**Problem to solve:** Show all lines from the data that include the word "contain".

[Records excerpted from a collection]
(** The entries of the map of updates beside the status: the column and what it does
    to the row. *)
Definition update_entries (req : UpdateStackRequest) (parsed : option ParsedTemplate) : list (string * (Stack → Stack)) :=
  (if decide (u_Description req = "") then []
   else [("description", λ s, with_fields (u_Description req) (Template_ s) (s_Parameters s) (Tags s) (Timeout s) (ResourceCount s) s)])
  ++ (if decide (u_Tags req = "") then []
      else [("tags", λ s, with_fields (s_Description s) (Template_ s) (s_Parameters s) (u_Tags req) (Timeout s) (ResourceCount s) s)])
  ++ (if 0 <? u_TimeoutMins req
      then [("timeout_mins", λ s, with_fields (s_Description s) (Template_ s) (s_Parameters s) (Tags s) (u_TimeoutMins req) (ResourceCount s) s)]
      else [])
  ++ match parsed with
     | None => []
     | Some t =>
         [("template", λ s, with_fields (s_Description s) (u_Template req) (s_Parameters s) (Tags s) (Timeout s) (ResourceCount s) s);
          ("template_description", id);
          ("resource_count", λ s, with_fields (s_Description s) (Template_ s) (s_Parameters s) (Tags s) (Timeout s)
                                    (Z.of_nat (size (resources t))) s)]
     end
  ++ (if (size (default ∅ (u_Parameters req)) =? 0)%nat then []
      else [("parameters", λ s, with_fields (s_Description s) (Template_ s) (marshal_parameters (u_Parameters req)) (Tags s)
                                  (Timeout s) (ResourceCount s) s)]).

(** [s.db.Model(&stack).Updates]: a column that the table does not have is an error
    of the database. *)
Definition Updates_stack (ok : bool) (id : string) (entries : list (string * (Stack → Stack))) (db : DB) : option DB :=
  if ok && forallb (λ e, bool_decide (e.1 ∈ stack_columns)) entries
  then Some (on_stack true id (λ s, foldl (λ s e, e.2 s) s entries) db) else None.

Definition updateStack (io : Io) (stackID : string) (body : string + UpdateStackRequest) (db : DB) : response * DB :=
  match (if reads io 0 then First_stack stackID ["DELETE_COMPLETE"; "DELETE_IN_PROGRESS"] db else None) with
  | None => (Respond (trace io) (ErrNotFound "stack" stackID), db)
  | Some stack =>
      match body with
      | inl e => (Respond (trace io) (ErrValidation e), db)
      | inr req =>
          match (if decide (u_Template req = "") then Ok None
                 else match parseTemplate (decode_error io) (u_Template req) with Ok t => Ok (Some t) | Err e => Err e end) with
          | Err e => (invalid_template io e, db)
          | Ok parsed =>
              let entries := update_entries req parsed
                ++ [("status", set_status "UPDATE_COMPLETE" "Stack UPDATE completed successfully" (now io));
                    ("status_reason", id)] in
              match Updates_stack (writes io 0) stackID entries db with
              | None => (Respond (trace io) (ErrDatabase "update stack"), db)
              | Some db =>
                  let db := recordEvent io 1 0 stackID "" (Name stack) "VC::Orchestration::Stack" "UPDATE" "UPDATE_COMPLETE"
                              "Stack UPDATE completed successfully" stackID db in
                  ((200, JObj [("stack", stack_json (foldl (λ s e, e.2 s) stack entries))]), db)
              end
          end
      end
  end.

Definition deleted_resource (now : Z) (r : StackResource) : StackResource :=
  mkStackResource (r_ID r) (r_StackID r) (r_LogicalID r) (r_PhysicalID r) (r_Type r) "DELETE_COMPLETE" "Resource deleted"
    (r_Properties r) (r_DependsOn r) (r_RequiredBy r) (r_Metadata r) (r_CreatedAt r) now.
(* ===== verification/Validation.v ===== *)
(** * Validation of texts

    A model of pkg/security/validation.go: the validators of names, addresses,
    passwords, user names and mail addresses, with their patterns as regular
    expressions, and the removal of dangerous characters. A validator returns the
    text of its error, or none. *)
From Stdlib Require Import Ascii.
From S2P Require Import Prelude GoStrings Utf8 Regex NetIP.

Local Open Scope Z_scope.

(** Ranges of runes in the patterns. *)
Definition upper : Z * Z := (65, 90).
Definition lower : Z * Z := (97, 122).
Definition digit_range : Z * Z := (48, 57).

(** The runes of a text of ASCII. *)
Definition one_of (s : string) : list (Z * Z) := (λ b, (b, b)) <$> bytes_of s.

Definition word_char : Z → bool := in_ranges ([lower; upper; digit_range] ++ one_of "_-").
Definition is_digit : Z → bool := in_ranges [digit_range].

(** [^[a-zA-Z0-9_-]+$] *)
Definition namePattern : regex := Plus (Class word_char).

Definition validate_name (what name : string) : option string :=
  if decide (name = "") then Some (what +:+ " name cannot be empty")
  else if negb (match_all namePattern name)
  then Some ("invalid " +:+ what +:+ " name: must contain only alphanumeric characters, hyphens, and underscores")
  else if (255 <? str_len name)%nat then Some (what +:+ " name too long: maximum 255 characters")
  else None.

Definition ValidateNetworkName (name : string) : option string := validate_name "network" name.
Definition ValidateNamespaceName (name : string) : option string := validate_name "namespace" name.

(** [\d{1,3}] and [(\d{1,3}\.){3}\d{1,3}] *)
Definition octet : regex := Cat (Class is_digit) (UpTo 2 (Class is_digit)).
Definition dot : regex := Class (in_ranges (one_of ".")).
Definition ipPattern : regex := Times 3 (Cat octet dot) octet.

(** [fmt.Sscanf] with the verb %d for a text that begins with a digit. *)
Fixpoint scan_digits (s : string) (n : Z) : Z :=
  match s with
  | String c s => match digit c with Some d => scan_digits s (10 * n + d) | None => n end
  | EmptyString => n
  end.

Definition Sscanf_d (s : string) : option Z :=
  match s with
  | String c _ => match digit c with Some _ => Some (scan_digits s 0) | None => None end
  | EmptyString => None
  end.

(** The loop over the parts of an address. *)
Fixpoint validate_octets (ip : string) (parts : list string) : option string :=
  match parts with
  | [] => None
  | part :: parts =>
      match Sscanf_d part with
      | None => Some ("invalid IP address: " +:+ ip)
      | Some octet =>
          if (octet <? 0) || (255 <? octet) then Some "invalid IP address: octet out of range"
          else validate_octets ip parts
      end
  end.

Definition ValidateIPAddress (ip : string) : option string :=
  if decide (ip = "") then Some "IP address cannot be empty"
  else if negb (match_all ipPattern ip) then Some "invalid IP address format"
  else validate_octets ip (Split ip ".").

(** [^(\d{1,3}\.){3}\d{1,3}/\d{1,2}$] *)
Definition cidrPattern : regex :=
  Times 3 (Cat octet dot) (Cat octet (Cat (Class (in_ranges (one_of "/"))) (Cat (Class is_digit) (UpTo 1 (Class is_digit))))).

Definition ValidateCIDR (cidr : string) : option string :=
  if decide (cidr = "") then Some "CIDR cannot be empty"
  else if negb (match_all cidrPattern cidr) then Some "invalid CIDR format"
  else match Split cidr "/" with
       | [ip; len] =>
           match ValidateIPAddress ip with
           | Some e => Some ("invalid CIDR: " +:+ e)
           | None =>
               match Sscanf_d len with
               | None => Some ("invalid CIDR prefix: " +:+ len)
               | Some prefix =>
                   if (prefix <? 0) || (32 <? prefix) then Some "invalid CIDR prefix: must be between 0 and 32" else None
               end
           end
       | _ => Some "invalid CIDR format"
       end.

(** The characters of the shell that are removed; double quote and backslash are
    given by their codes. *)
Definition metacharacters : list Z := bytes_of ";|&$<>`'" ++ [92; 34].

Definition dangerous (r : Z) : bool := (r <? 32) || (r =? 127) || bool_decide (r ∈ metacharacters).

Definition SanitizeString (s : string) : string := TrimSpace (Map (λ r, if dangerous r then -1 else r) s).

(** The special characters of a password. *)
Definition special : Z → bool := in_ranges (one_of "!@#$%^&*()_+-=[]{};':|,.<>?" ++ [(34, 34); (92, 92)]).

Definition ValidatePassword (password : string) : option string :=
  if (str_len password <? 8)%nat then Some "password must be at least 8 characters long"
  else if (128 <? str_len password)%nat then Some "password must not exceed 128 characters"
  else if negb (match_some (Class (in_ranges [upper])) password && match_some (Class (in_ranges [lower])) password
                && match_some (Class is_digit) password && match_some (Class special) password)
  then Some "password must contain at least one uppercase letter, one lowercase letter, one digit, and one special character"
  else None.

Definition user_char : Z → bool := in_ranges ([lower; upper; digit_range] ++ one_of "._-").

Definition ValidateUsername (username : string) : option string :=
  if decide (username = "") then Some "username cannot be empty"
  else if (str_len username <? 3)%nat then Some "username must be at least 3 characters long"
  else if (64 <? str_len username)%nat then Some "username must not exceed 64 characters"
  else if negb (match_all (Plus (Class user_char)) username)
  then Some "invalid username: must contain only alphanumeric characters, periods, hyphens, and underscores"
  else if negb (match_start (Class (in_ranges [lower; upper; digit_range])) username)
  then Some "invalid username: must start with a letter or number"
  else None.

(** [^[a-zA-Z0-9._%+-]+@[a-zA-Z0-9.-]+\.[a-zA-Z]{2,}$] *)
Definition local_char : Z → bool := in_ranges ([lower; upper; digit_range] ++ one_of "._%+-").
Definition domain_char : Z → bool := in_ranges ([lower; upper; digit_range] ++ one_of ".-").
Definition letter : Z → bool := in_ranges [lower; upper].

Definition emailPattern : regex :=
  Cat (Plus (Class local_char)) (Cat (Class (in_ranges (one_of "@")))
    (Cat (Plus (Class domain_char)) (Cat dot (Cat (Class letter) (Plus (Class letter)))))).

Definition ValidateEmail (email : string) : option string :=
  if decide (email = "") then Some "email cannot be empty"
  else if negb (match_all emailPattern email) then Some "invalid email format"
  else if (254 <? str_len email)%nat then Some "email too long: maximum 254 characters"
  else None.

(** ** Lemmas *)

(** The runes that an expression can match all satisfy a predicate. *)
Fixpoint only (P : Z → bool) (r : regex) : Prop :=
  match r with
  | Never | Empty => True
  | Class f => ∀ c, f c = true → P c = true
  | Cat r s | Alt r s => only P r ∧ only P s
  | Star r => only P r
  end.

Lemma lang_only P r w : only P r → lang r w → Forall (λ c, P c = true) w.
Proof.
  intros H Hw. revert H. induction Hw as [|f c Hc|r s u v Hu IHu Hv IHv|r s u Hu IH|r s u Hu IH|r|r u v Hu IHu Hv IHv];
    simpl; intros H; try by constructor.
  - constructor; [by apply H|constructor].
  - apply list.Forall_app. naive_solver.
  - apply IH, H.
  - apply IH, H.
  - apply list.Forall_app. naive_solver.
Qed.

(** A rune that a text may have without being changed: a printable character of
    ASCII that is neither a space nor one of the shell's. *)
Definition harmless (r : Z) : bool := (32 <? r) && (r <? 127) && negb (dangerous r).

Lemma in_ranges_harmless rs c :
  forallb (λ '(lo, hi), forallb harmless (seqZ lo (hi - lo + 1))) rs = true → in_ranges rs c = true → harmless c = true.
Proof.
  unfold in_ranges. intros H Hc. apply existsb_exists in Hc as ([lo hi] & Hin & Hc). zbool.
  rewrite forallb_forall in H. specialize (H _ Hin). simpl in H. rewrite forallb_forall in H. apply H.
  apply list_elem_of_In, elem_of_seqZ. lia.
Qed.

Lemma runes_ascii_inv s : Forall (λ r, 0 <= r < 128) (runes s) → str_forall is_ascii s = true.
Proof.
  rewrite <- (join_chunks s) at 2. unfold runes. rewrite Forall_fmap. intros H. pose proof (chunks_decoded s) as Hd.
  induction (chunks s) as [|c cs IH]; [done|]. apply list.Forall_cons in H as [Hc H], Hd as [Hd Hds].
  simpl. rewrite str_forall_app, IH, andb_true_r by done. destruct Hd as [[Hv ->]|(b & -> & _)]; simpl in Hc; [|unfold RuneError in Hc; lia].
  unfold encode_rune. rewrite Hv. zdecide. simpl. unfold is_ascii. rewrite byte_of_chr by lia. zdecide. done.
Qed.

Lemma sanitize_harmless s : Forall (λ r, harmless r = true) (runes s) → SanitizeString s = s.
Proof.
  intros H. assert (str_forall is_ascii s = true) as Ha.
  { apply runes_ascii_inv. apply (list.Forall_impl _ _ _ H). unfold harmless. intros r Hr. zbool. lia. }
  unfold SanitizeString, Map. replace ((λ r, if dangerous r then -1 else r) <$> runes s) with (runes s).
  - rewrite (filter_all (λ r, 0 <= r)).
    + rewrite (runes_ascii s Ha), (encode_bytes s Ha). apply TrimSpace_id. apply (list.Forall_impl _ _ _ H).
      intros r Hr. unfold harmless in Hr. zbool. unfold IsSpace. zdecide. rewrite orb_false_r.
      apply bool_decide_eq_false_2. rewrite !elem_of_cons. intros Hin. repeat (destruct Hin as [Hin|Hin]; [lia|]).
      by apply elem_of_nil in Hin.
    + apply (list.Forall_impl _ _ _ H). unfold harmless. intros r Hr. zbool. lia.
  - rewrite <- (list_fmap_id (runes s)) at 1. apply list_fmap_ext. intros i r Hi.
    rewrite Forall_lookup in H. specialize (H i r Hi). unfold harmless in H. apply andb_true_iff in H as [_ H].
    apply negb_true_iff in H. by rewrite H.
Qed.
(** * Endpoint selection, health tracking and retry engine of the
      documentdb client

    A shallow embedding of [shouldRetry], [markEndpointUnavailable],
    [purgeStaleEndpointUnavailability], [getCosmosEndpoint], [do] and
    [GetRegionalEndpoints] of the Go client, with the properties of the
    endpoint registry and of the retry loop proved over it.

    Conventions of the embedding:
    - Go's [int] and [int64] are 64-bit two's complement integers, carried
      as [Z] with the wrap-around of [+] and [-] written out ([Int64.add],
      [Int64.sub]).
    - A [*CosmosEndpoint] is a reference into the client's registry
      ([EndpointPtr]): the default endpoint, or a cell of one of the two
      location slices.  Writes through the pointer are writes to the
      registry, as in the source.
    - [time.Now().Unix()] is an argument [now] of every operation that
      reads the clock; one call observes one clock value.
    - [fmt.Printf] output is not modelled. *)

From stdpp Require Import base numbers list strings.

(** ** Machine integers *)

Module Int64.
Local Open Scope Z_scope.

Definition modulus : Z := 2 ^ 64.
Definition min_int : Z := - 2 ^ 63.
Definition max_int : Z := 2 ^ 63 - 1.

Definition in_range (z : Z) : Prop := min_int <= z <= max_int.

(** Two's complement reduction of a mathematical integer. *)
Definition wrap (z : Z) : Z := (z + 2 ^ 63) mod modulus - 2 ^ 63.

Definition add (a b : Z) : Z := wrap (a + b).
Definition sub (a b : Z) : Z := wrap (a - b).
End Int64.

(** ** Data model *)

(** Modelled from the spec: the struct declarations [CosmosEndpoint],
    [Config] (with its [RetryOptions] and [RegionalOptions]),
    [EndpointDescription] and the enumeration [EndpointType] are declared
    outside the files at hand; the records below have the fields that the
    code reads and writes, with the types of the spec's data model. *)
Record CosmosEndpoint := mkCosmosEndpoint {
  EndpointName : string;
  EndpointURL : string;
  IsDefaultEndpoint : bool;
  IsUnavailable : bool;
  UnavailableTimestamp : Z
}.

Record RetryOptionsT := mkRetryOptions {
  RetryCount : Z;
  EndpointUnavailableTimeSec : Z
}.

Record RegionalOptionsT := mkRegionalOptions {
  PreferredLocation : string;
  UseMultipleWriteLocations : bool
}.

Record ConfigT := mkConfig {
  MasterKey : string;
  RetryOptions : RetryOptionsT;
  RegionalOptions : RegionalOptionsT
}.

Record Client := mkClient {
  Config : ConfigT;
  DefaultEndpoint : CosmosEndpoint;
  ReadLocations : list CosmosEndpoint;
  WriteLocations : list CosmosEndpoint
}.

Inductive EndpointType := EndpointType_ReadOnly | EndpointType_ReadWrite.

(** [c.DefaultEndpoint], [&c.ReadLocations[i]] and [&c.WriteLocations[i]]. *)
Inductive EndpointPtr :=
| PtrDefault
| PtrRead (i : nat)
| PtrWrite (i : nat).

(** Reading through a pointer.  [None] is a pointer that designates no cell
    of the current registry. *)
Definition deref (c : Client) (p : EndpointPtr) : option CosmosEndpoint :=
  match p with
  | PtrDefault => Some (DefaultEndpoint c)
  | PtrRead i => ReadLocations c !! i
  | PtrWrite i => WriteLocations c !! i
  end.

(** Writing through a pointer. *)
Definition assign (c : Client) (p : EndpointPtr) (e : CosmosEndpoint) : Client :=
  match p with
  | PtrDefault =>
      mkClient (Config c) e (ReadLocations c) (WriteLocations c)
  | PtrRead i =>
      mkClient (Config c) (DefaultEndpoint c) (<[i := e]> (ReadLocations c))
        (WriteLocations c)
  | PtrWrite i =>
      mkClient (Config c) (DefaultEndpoint c) (ReadLocations c)
        (<[i := e]> (WriteLocations c))
  end.

Definition retryCount (c : Client) : Z := RetryCount (RetryOptions (Config c)).
Definition unavailableTimeSec (c : Client) : Z :=
  EndpointUnavailableTimeSec (RetryOptions (Config c)).

(** ** Health tracker *)

(** [endpoint.IsUnavailable = true; endpoint.UnavailableTimestamp = now]. *)
Definition quarantined (now : Z) (e : CosmosEndpoint) : CosmosEndpoint :=
  mkCosmosEndpoint (EndpointName e) (EndpointURL e) (IsDefaultEndpoint e) true now.

(** [IsUnavailable = false; UnavailableTimestamp = 0]. *)
Definition released (e : CosmosEndpoint) : CosmosEndpoint :=
  mkCosmosEndpoint (EndpointName e) (EndpointURL e) (IsDefaultEndpoint e) false 0.

Definition markEndpointUnavailable (now : Z) (endpoint : EndpointPtr) (c : Client)
  : Client :=
  match deref c endpoint with
  | Some e =>
      if IsDefaultEndpoint e then c
      else assign c endpoint (quarantined now e)
  | None => c
  end.

(** [time.Now().Unix() - endpoint.UnavailableTimestamp > int64(threshold)]:
    an int64 subtraction and a strict comparison; the conversion of the
    configured integer to int64 keeps its value. *)
Definition stale (now threshold : Z) (e : CosmosEndpoint) : bool :=
  (threshold <? Int64.sub now (UnavailableTimestamp e))%Z.

(** The body of one iteration of [for i, endpoint := range locs]. *)
Definition purgeStep (now threshold : Z) (locs : list CosmosEndpoint) (i : nat)
  : list CosmosEndpoint :=
  match locs !! i with
  | Some endpoint =>
      if IsUnavailable endpoint then
        if stale now threshold endpoint then <[i := released endpoint]> locs
        else locs
      else locs
  | None => locs
  end.

Definition purgeLocations (now threshold : Z) (locs : list CosmosEndpoint)
  : list CosmosEndpoint :=
  foldl (purgeStep now threshold) locs (seq 0 (length locs)).

Definition purgeStaleEndpointUnavailability (now : Z) (c : Client) : Client :=
  let rl := purgeLocations now (unavailableTimeSec c) (ReadLocations c) in
  let wl := purgeLocations now (unavailableTimeSec c) (WriteLocations c) in
  mkClient (Config c) (DefaultEndpoint c) rl wl.

(** ** Endpoint selection *)

(** [for i, endpoint := range locs { if ok(endpoint) { return &locs[i] } }] *)
Fixpoint firstIndex (ok : CosmosEndpoint -> bool) (i : nat)
    (locs : list CosmosEndpoint) : option nat :=
  match locs with
  | [] => None
  | endpoint :: rest => if ok endpoint then Some i else firstIndex ok (S i) rest
  end.

Definition getCosmosEndpoint (now : Z) (endpointType : EndpointType) (c : Client)
  : Client * EndpointPtr :=
  let c := purgeStaleEndpointUnavailability now c in
  match endpointType with
  | EndpointType_ReadOnly =>
      match firstIndex (λ endpoint, negb (IsUnavailable endpoint)) 0
              (ReadLocations c) with
      | Some i => (c, PtrRead i)
      | None => (c, PtrDefault)
      end
  | EndpointType_ReadWrite =>
      match firstIndex
              (λ endpoint, negb (IsUnavailable endpoint)
                 && UseMultipleWriteLocations (RegionalOptions (Config c)))
              0 (WriteLocations c) with
      | Some i => (c, PtrWrite i)
      | None => (c, PtrDefault)
      end
  end.

(** ** Retry policy *)

Definition shouldRetry (now : Z) (statusCode : Z) (currentAttempt : Z)
    (currentEndpoint : EndpointPtr) (c : Client) : bool * Client :=
  if ((400 <=? statusCode) && (statusCode <=? 413))%Z then (false, c)
  else if (currentAttempt <? retryCount c)%Z then (true, c)
  else if (currentAttempt =? retryCount c)%Z
          && match deref c currentEndpoint with
             | Some e => negb (IsDefaultEndpoint e)
             | None => false
             end
       then (false, markEndpointUnavailable now currentEndpoint c)
       else (false, c).

(** ** Transport, requests and errors *)

Record Request := mkRequest {
  Method : string;
  URL : string
}.

Record HttpResponse := mkHttpResponse {
  StatusCode : Z;
  Header : list (string * list string);
  Body : string
}.

(** The library's [Response]: the headers of the HTTP response. *)
Record Response := mkResponse {
  ResponseHeader : list (string * list string)
}.

(** Go's [error] values met by the engine: [RequestError payload] is the
    [&RequestError{}] filled by [readJson] from a response body; any other
    error (transport, request construction, decoding) is [OtherError]. *)
Inductive error :=
| RequestError (payload : string)
| OtherError (msg : string).

(** What [c.Do(r.Request)] hands back as [(resp, err)].  [http.Client.Do]
    never returns [(nil, nil)]. *)
Inductive RoundTrip :=
| Responded (resp : HttpResponse)
| Failed (err : error)
| FailedWithResponse (resp : HttpResponse) (err : error).

Definition rt_resp (rt : RoundTrip) : option HttpResponse :=
  match rt with
  | Responded resp | FailedWithResponse resp _ => Some resp
  | Failed _ => None
  end.

Definition rt_err (rt : RoundTrip) : option error :=
  match rt with
  | Responded _ => None
  | Failed err | FailedWithResponse _ err => Some err
  end.

(** The transport answers the [n]-th attempt of one call of [do]. *)
Definition Transport := Z -> Request -> RoundTrip.

Definition statusCodeValidatorFunc := Z -> bool.

(** Modelled from the spec: [expectStatusCode], declared outside the files
    at hand, is the success predicate that expects exactly one status. *)
Definition expectStatusCode (status : Z) : statusCodeValidatorFunc :=
  λ statusCode, (statusCode =? status)%Z.

Definition StatusOK : Z := 200.
Definition MethodGet : string := "GET".

(** What a call of [do] leaves behind: the registry, the returned response
    and error, the value decoded into the destination [data] when
    one was written, and the requests handed to the transport, in order. *)
Record DoResult (D : Type) := mkDoResult {
  res_client : Client;
  res_response : option Response;
  res_err : option error;
  res_data : option D;
  res_sent : list Request
}.
Arguments mkDoResult {D}.
Arguments res_client {D}.
Arguments res_response {D}.
Arguments res_err {D}.
Arguments res_data {D}.
Arguments res_sent {D}.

**Task response:**
  then Some ("invalid " +:+ what +:+ " name: must contain only alphanumeric characters, hyphens, and underscores")
  then Some "password must contain at least one uppercase letter, one lowercase letter, one digit, and one special character"
  then Some "invalid username: must contain only alphanumeric characters, periods, hyphens, and underscores"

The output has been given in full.